Ageratina glabrata is a flowering plant belonging to the family Asteraceae.

==Description==

Ageratina glabrata displays these main distinguishing features:

- It is a woody shrub up to 2.4 meters tall (~8 feet).
- Its leaves, arising in pairs opposite one another, are longer than wide, with a pointed tip, and margins which are toothed to almost smooth.
- Blades are hairless and somewhat resiny-shiny, with the lower surface dotted with glands; leaf texture ranges from thin to somewhat leathery.
- Flowers are arranged in heads consisting only of 15-18 disk florets with cylindrical corollas; the heads are arranged in cyme-type inflorescences.
- Corollas are white, sometimes with pinkish lobes, and up to about 7 mm long (3/16 inch).
- The fruit is a one-seeded, non-splitting, "cypsela" with a pappus almost as long as the corolla.

==Taxonomy==

In 1970 when R.M. King and H. Robinson established the taxon Ageratina glabrata, they did so by reassigning the taxon Eupatorium glabratum, along with dozens of other Eupatorium species, to the preexisting genus Ageratina, creating Ageratina glabrata.
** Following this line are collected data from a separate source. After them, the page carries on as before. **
(** * Roadmap navigation (examples/Roadmap.cc): visibility roadmap,
      multi-goal Dijkstra, steering policy and termination test.

    The example is written against the RVO2 library.  The library's
    [float] arithmetic, its [Vector2] helpers ([operator-], [abs],
    [absSq], [normalize]) and the simulator's [queryVisibility] are not
    part of this file of the program, so they are interfaces of the
    development ([FloatArith], [VectorLib], [Environment]); every law that
    a proof needs about them is an explicit hypothesis ([FloatLaws],
    [WeightLaws], [finiteLengths]).  The laws are the ones that
    round-to-nearest arithmetic enjoys away from NaN (a strict weak
    order, monotone addition), so no exactness of the arithmetic is
    assumed.

    Vectors of the program ([std::vector]) are lists, read with a default
    outside their range and updated in place with [alter] and [insert];
    the program reads or writes outside a vector only on inputs that the
    theorems exclude.  The [int] indices of the program are natural
    numbers, except for the [-1] sentinel of [minVertex], which is kept as
    an integer.  The OpenMP loops are run in index order: their
    iterations write disjoint parts of the roadmap, and the last part of
    the development proves that every other order gives the same
    roadmap.  The loop of [setPreferredVelocities] takes the agents one
    at a time; the steering of an agent is proved not to depend on the
    order, the random numbers that an agent draws do depend on it.

    The steering on a vertex is proved for roadmaps whose vertices have
    pairwise distinct positions, as the one that [setupScenario] makes
    has; what [abs], [absSq] and [normalize] are assumed to do there is
    again explicit ([ZeroLaws], [PointLaws], [separating],
    [normalizing]).

    The scenario, the drawing and the main loop are modelled as well.
    The obstacle store, the window, the solver step and the [float]
    literals of the scenario are further interfaces ([Obstacles],
    [Display], [Solver], [Literals]); what the program prints and draws
    is a list of [Output] events, and [std::rand] is a stream of
    integers that the steering pass consumes. *)

From Stdlib Require Import ZArith List Bool Lia Sorting.Sorted.
From stdpp Require Import base option list.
Mostly they based their genus transfer on floral anatomy and the cytological evidence that among Ageratina species, as they conceived of the genus, the haploid chromosome number was n = 17.

In 1818, Ageratina glabrata was described – under the basionym Eupatorium glabratum – by Carl Sigismund Kunth based on a collection by Alexander von Humboldt and Aimé Bonpland encountered between Omitlan and "Real del Monte", today known as Mineral del Monte, both in the Mexican state of Hidalgo. The type specimen was collected at an elevation of "1300 hex." as expressed in Kunth's 19th-century Latin. The hex. stands for hexapoda, the Latin designation for the French unit of length at that time known as the toise; 1300 hex. converts to about 2534 meters (~8300 feet).

===Etymology===

The genus name Ageratina is based on another genus, Ageratum, plus the Latin diminutive suffix ina. Species in the two genera are very similar and dozens of species have been reassigned from Ageratum into Ageratina.

The species epithet glabrata is based on the Latin glaber meaning 'smooth, bald', likely referring to the species' hairless leaves. In 1818, Kunth formally described the leaves of the type specimen as "... subcarosa, glabra...", suggesting the name glabratum.

==Distribution==

Ageratina glabrata is endemic to Mexico, from the northern states of Sinaloa, Durango and Tamaulipas south to Oaxaca and Puebla.

==Habitat==

Ageratina glabrata occurs in forests in which fir trees occur, oak and pine forests, and mesophytic forests at elevations of 2600-3500 meters (~8550-11,500 feet). It is described as abundant in the understory of managed temperate forests in central Mexico.

==Ecology==

Ageratina glabrata has a continuous flowering pattern throughout the year. Relative to closely related species, its greater height and cover suggest an adaptation to open environments.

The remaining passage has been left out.